Unlike the zebrafish and Xenopus embryos, the chick embryo develops as a flat disc of cells lying atop a massive ball of yolk.13
Gastrulation begins at a region of thickened epiblast between area opaca and area pallucida posterior to the embryo.14 This area is known as the posterior marginal zone confronted by a group of small cells with the shape of crescent called Koller's sicle.

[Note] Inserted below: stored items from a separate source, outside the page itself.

(* ===== verification/OwnWrites.v ===== *)
(** * The operator's own writes come to rest

    Whole passes of the MCPServer reconciler in the cluster of [OwnObjects].  Everything but
    the four objects, the server's spec and the inputs is arbitrary in every pass: statuses,
    Pods, dials, the clock, failures of any call, and the memory of the reconciler.  However
    many passes run, each of the four objects changes at most twice, so the watches on them
    cannot keep the operator busy. *)

From S2P Require Import Prelude K8s GatewayApi ApiAlpha ApiBeta StatusAC Interact Conditions AuditLog Ownership GoJSON Sha256 Metadata Service.
From S2P Require Import Gateway NetworkPolicy Validation ConfigHash Deployment Handshake Byo Reconcile Lifecycle OwnObjects.

(** ** The passes *)

(** [SetControllerReference] takes the owner's name, namespace and UID only. *)
Class OwnerIdentity (V : Vendor) : Prop :=
  SetControllerReference_identity : forall av k o o' m,
    om_name o' = om_name o -> om_namespace o' = om_namespace o -> om_uid o' = om_uid o ->
    SetControllerReference av k o' m = SetControllerReference av k o m.

(** The server as the steps see it. *)
Definition anonymous (srv : MCPServer) : MCPServer :=
  {| srv_meta := {| om_name := om_name (srv_meta srv); om_namespace := om_namespace (srv_meta srv); om_uid := om_uid (srv_meta srv);
                    om_resourceVersion := ""; om_generation := 0; om_deletionTimestamp := None; om_labels := None;
                    om_annotations := None; om_ownerReferences := [] |};
     srv_spec := srv_spec srv; srv_status := zeroStatus |}.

The development of the primitive streak marks the beginning of gastrulation. The primitive streak sets the body axis of the embryo.14 the primitive streak is visible as a recognisably denser region extends narrowly from Koller's sickle to about halfway through the area pallucida, this resulting furrow is located at the dorsal side of the epiblast and it is considered the earliest sign of antero-posterior embryo axis.14
Unlike Xenopus and zebrafish, the chick and mouse embryos continue to grow and cells maintain proliferation throughout gastrulation.15
“Epiblast cells converge on the primitive streak, and as the streak moves forward from the posterior marginal zone, cells in the furrow move inward and spread put anteriorly and laterally beneath the upper layer, forming a layer of mesenchyme in the subgermincal space.” 15
This shows that the primitive streak is similar in function to the blastopore of the Xenopus. However, at the primitive streak cells move into the embryo in an individual manner compared to the coherent sheet of cells movement observed at Xenopus cell involution, thus instead of involution this stage is called ingression in the chick.15 Similarly, however, the ingressing cells will become mesoderm and endoderm, but cells that remain at the surface of epiblast will become ectoderm.15
“At the anterior end of the primitive streak a condensation of cells known as Hensen's node becomes apparent.” 15 Hensen's node is formed from cells of the cells of posterior marginal zone, epiblast, and Koller's sickle. It acts as an important organiser centre, which has similar functions to the Spemann organiser in Xenopus.15
At the end of gastrulation, the inward movement of cells stops and the primitive streak regresses. The regression of the primitive streak results in the Hensen's node movement toward the embryo's posterior side and in the early development of the notochord from the internalised mesoderm. 15
In the mouse embryo, gastrulation commences after 6.5 days of implantation. As in the chick, “gastrulation starts when epiblast cells converge on the posterior of the epiblast and move under the surface, forming the primitive streak, where the cells are becoming internalised”.17
“When the proliferating cells move inside the embryo, they spread out in a lateral fashion between the epiblast and the visceral endoderm to give a layer of protective mesoderm. Some of the internalised cells will eventually replace the visceral mesoderm to give definitive endoderm, which forms the gut. AS gastrulation proceeds the primitive streak lengthens and reaches the bottom of the cup, with the node at the anterior end.”17
This node will later give rise to the notochord, which forms a structure known as the head process. Compared the frog gastrula the germ layers of the mouse appear inverted due to the topology of the mouse embryo at this period. 17
From the study we can see that the vertebrates have many characteristics in common with each other when undergoing gastrulation, but there are many differences that could overwhelm these similarities. However, we can suggest that, evolution may have played a major role in preserving some key aspects of gastrulation throughout millions of years, and changes took place depending on the requirements of these animals faced with environment and necessities for their survival. The study was vague and could have looked more in depth into similarities between pathways and pathway signals used in gastrulation, but as this field is in an ongoing development there are yet many secrets to be unfold linking all vertebrates to their common ancestors.